§ **Required action**: Starting at the line below holding "let off := s8 (instr .& 0xFF) .<< 1 in" and stopping at the line holding "let top4 := (instr .>> 12) .& 0x0F in", print every line exactly, both ends included, and leave the rest out.

§ **Available data**:
######

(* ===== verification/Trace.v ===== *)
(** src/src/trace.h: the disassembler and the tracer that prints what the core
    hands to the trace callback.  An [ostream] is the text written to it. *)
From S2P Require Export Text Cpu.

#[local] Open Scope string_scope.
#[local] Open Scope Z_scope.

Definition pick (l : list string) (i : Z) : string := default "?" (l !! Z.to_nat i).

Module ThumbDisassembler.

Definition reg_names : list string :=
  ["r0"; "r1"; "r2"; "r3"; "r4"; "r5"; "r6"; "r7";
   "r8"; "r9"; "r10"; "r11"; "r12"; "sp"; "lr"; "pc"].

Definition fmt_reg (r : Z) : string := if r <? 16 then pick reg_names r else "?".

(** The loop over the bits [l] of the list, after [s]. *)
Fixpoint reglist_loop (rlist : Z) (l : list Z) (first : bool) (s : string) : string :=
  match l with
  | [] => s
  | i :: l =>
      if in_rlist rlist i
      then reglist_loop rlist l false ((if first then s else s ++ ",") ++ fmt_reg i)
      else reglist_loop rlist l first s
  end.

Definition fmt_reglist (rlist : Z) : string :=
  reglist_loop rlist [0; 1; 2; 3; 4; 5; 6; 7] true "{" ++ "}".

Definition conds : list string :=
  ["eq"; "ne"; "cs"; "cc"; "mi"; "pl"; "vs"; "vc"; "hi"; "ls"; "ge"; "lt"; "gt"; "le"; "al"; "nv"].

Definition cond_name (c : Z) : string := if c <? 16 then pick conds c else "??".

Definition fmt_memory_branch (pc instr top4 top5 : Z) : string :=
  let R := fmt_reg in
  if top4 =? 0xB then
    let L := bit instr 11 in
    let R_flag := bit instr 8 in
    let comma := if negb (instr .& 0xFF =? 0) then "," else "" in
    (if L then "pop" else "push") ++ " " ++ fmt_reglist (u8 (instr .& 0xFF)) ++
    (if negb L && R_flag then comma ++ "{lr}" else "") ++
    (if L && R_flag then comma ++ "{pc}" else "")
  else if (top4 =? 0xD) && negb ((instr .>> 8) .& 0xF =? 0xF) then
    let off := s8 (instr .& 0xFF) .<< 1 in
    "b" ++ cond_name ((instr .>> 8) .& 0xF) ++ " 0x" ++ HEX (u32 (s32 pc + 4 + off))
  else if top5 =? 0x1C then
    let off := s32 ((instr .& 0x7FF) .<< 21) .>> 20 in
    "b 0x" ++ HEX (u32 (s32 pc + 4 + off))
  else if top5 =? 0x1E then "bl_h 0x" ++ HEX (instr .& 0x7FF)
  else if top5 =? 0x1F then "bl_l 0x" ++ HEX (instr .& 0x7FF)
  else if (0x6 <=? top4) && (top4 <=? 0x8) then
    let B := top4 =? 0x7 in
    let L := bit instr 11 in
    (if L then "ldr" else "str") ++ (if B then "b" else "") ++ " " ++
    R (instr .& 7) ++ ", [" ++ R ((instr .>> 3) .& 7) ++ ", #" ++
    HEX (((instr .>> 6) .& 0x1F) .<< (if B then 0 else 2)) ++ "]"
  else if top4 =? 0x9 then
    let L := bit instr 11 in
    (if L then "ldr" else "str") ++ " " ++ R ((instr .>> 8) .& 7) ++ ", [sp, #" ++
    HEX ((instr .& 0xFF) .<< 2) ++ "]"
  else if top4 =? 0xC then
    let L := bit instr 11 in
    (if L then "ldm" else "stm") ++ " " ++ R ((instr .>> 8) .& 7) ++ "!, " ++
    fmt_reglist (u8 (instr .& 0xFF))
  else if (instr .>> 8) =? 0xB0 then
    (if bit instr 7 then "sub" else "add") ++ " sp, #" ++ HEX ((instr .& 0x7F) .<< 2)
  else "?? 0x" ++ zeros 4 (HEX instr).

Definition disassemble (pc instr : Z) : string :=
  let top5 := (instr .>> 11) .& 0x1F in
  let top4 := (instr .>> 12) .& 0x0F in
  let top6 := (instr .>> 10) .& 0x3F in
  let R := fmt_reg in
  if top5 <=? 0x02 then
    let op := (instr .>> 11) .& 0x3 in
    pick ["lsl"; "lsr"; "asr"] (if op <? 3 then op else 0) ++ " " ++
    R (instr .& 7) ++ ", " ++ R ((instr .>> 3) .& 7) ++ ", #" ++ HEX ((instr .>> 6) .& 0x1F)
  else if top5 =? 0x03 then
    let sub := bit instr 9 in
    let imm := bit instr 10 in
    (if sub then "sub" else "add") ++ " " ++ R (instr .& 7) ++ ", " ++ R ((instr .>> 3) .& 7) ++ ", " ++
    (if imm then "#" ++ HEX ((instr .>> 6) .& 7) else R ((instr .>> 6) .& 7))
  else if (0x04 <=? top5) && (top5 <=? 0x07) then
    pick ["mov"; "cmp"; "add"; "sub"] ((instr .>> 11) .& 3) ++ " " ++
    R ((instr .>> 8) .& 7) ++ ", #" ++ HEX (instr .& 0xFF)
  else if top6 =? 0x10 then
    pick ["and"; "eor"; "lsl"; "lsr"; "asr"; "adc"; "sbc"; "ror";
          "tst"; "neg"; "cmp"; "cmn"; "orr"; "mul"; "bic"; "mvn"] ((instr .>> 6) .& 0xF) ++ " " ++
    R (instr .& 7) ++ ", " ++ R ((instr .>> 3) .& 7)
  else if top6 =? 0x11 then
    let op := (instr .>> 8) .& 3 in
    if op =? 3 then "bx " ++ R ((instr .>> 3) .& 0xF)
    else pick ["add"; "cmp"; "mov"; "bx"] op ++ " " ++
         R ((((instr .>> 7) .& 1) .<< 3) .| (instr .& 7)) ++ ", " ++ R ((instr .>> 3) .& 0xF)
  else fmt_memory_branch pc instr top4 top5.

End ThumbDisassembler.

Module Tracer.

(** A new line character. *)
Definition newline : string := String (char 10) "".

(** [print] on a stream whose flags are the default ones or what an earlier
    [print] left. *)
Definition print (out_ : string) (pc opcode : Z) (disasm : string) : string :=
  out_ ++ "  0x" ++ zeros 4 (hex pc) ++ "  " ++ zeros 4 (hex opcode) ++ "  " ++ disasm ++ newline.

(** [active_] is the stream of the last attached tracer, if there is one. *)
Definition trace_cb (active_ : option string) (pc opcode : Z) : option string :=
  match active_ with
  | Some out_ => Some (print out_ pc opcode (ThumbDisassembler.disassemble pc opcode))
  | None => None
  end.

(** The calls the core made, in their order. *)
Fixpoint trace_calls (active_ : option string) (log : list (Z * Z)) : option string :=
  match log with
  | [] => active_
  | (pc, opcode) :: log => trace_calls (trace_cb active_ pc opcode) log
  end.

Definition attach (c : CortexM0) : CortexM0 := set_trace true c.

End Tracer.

######

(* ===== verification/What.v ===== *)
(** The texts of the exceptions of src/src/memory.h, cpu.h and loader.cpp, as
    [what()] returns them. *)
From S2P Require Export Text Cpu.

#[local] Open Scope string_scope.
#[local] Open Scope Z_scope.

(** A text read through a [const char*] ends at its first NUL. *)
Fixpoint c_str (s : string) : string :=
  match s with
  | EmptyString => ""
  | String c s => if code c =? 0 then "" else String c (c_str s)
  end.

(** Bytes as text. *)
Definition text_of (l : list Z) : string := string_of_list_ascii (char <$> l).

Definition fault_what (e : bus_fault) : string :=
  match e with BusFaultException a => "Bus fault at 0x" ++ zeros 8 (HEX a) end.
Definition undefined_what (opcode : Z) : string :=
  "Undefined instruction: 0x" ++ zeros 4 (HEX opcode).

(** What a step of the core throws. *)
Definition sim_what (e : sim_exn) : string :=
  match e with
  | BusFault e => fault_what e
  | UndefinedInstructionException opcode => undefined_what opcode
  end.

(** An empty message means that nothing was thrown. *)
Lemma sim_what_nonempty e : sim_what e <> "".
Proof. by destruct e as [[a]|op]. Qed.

######

§ **Answer space**:
    let off := s8 (instr .& 0xFF) .<< 1 in
    "b" ++ cond_name ((instr .>> 8) .& 0xF) ++ " 0x" ++ HEX (u32 (s32 pc + 4 + off))
  else if top5 =? 0x1C then
    let off := s32 ((instr .& 0x7FF) .<< 21) .>> 20 in
    "b 0x" ++ HEX (u32 (s32 pc + 4 + off))
  else if top5 =? 0x1E then "bl_h 0x" ++ HEX (instr .& 0x7FF)
  else if top5 =? 0x1F then "bl_l 0x" ++ HEX (instr .& 0x7FF)
  else if (0x6 <=? top4) && (top4 <=? 0x8) then
    let B := top4 =? 0x7 in
    let L := bit instr 11 in
    (if L then "ldr" else "str") ++ (if B then "b" else "") ++ " " ++
    R (instr .& 7) ++ ", [" ++ R ((instr .>> 3) .& 7) ++ ", #" ++
    HEX (((instr .>> 6) .& 0x1F) .<< (if B then 0 else 2)) ++ "]"
  else if top4 =? 0x9 then
    let L := bit instr 11 in
    (if L then "ldr" else "str") ++ " " ++ R ((instr .>> 8) .& 7) ++ ", [sp, #" ++
    HEX ((instr .& 0xFF) .<< 2) ++ "]"
  else if top4 =? 0xC then
    let L := bit instr 11 in
    (if L then "ldm" else "stm") ++ " " ++ R ((instr .>> 8) .& 7) ++ "!, " ++
    fmt_reglist (u8 (instr .& 0xFF))
  else if (instr .>> 8) =? 0xB0 then
    (if bit instr 7 then "sub" else "add") ++ " sp, #" ++ HEX ((instr .& 0x7F) .<< 2)
  else "?? 0x" ++ zeros 4 (HEX instr).

Definition disassemble (pc instr : Z) : string :=
  let top5 := (instr .>> 11) .& 0x1F in
  let top4 := (instr .>> 12) .& 0x0F in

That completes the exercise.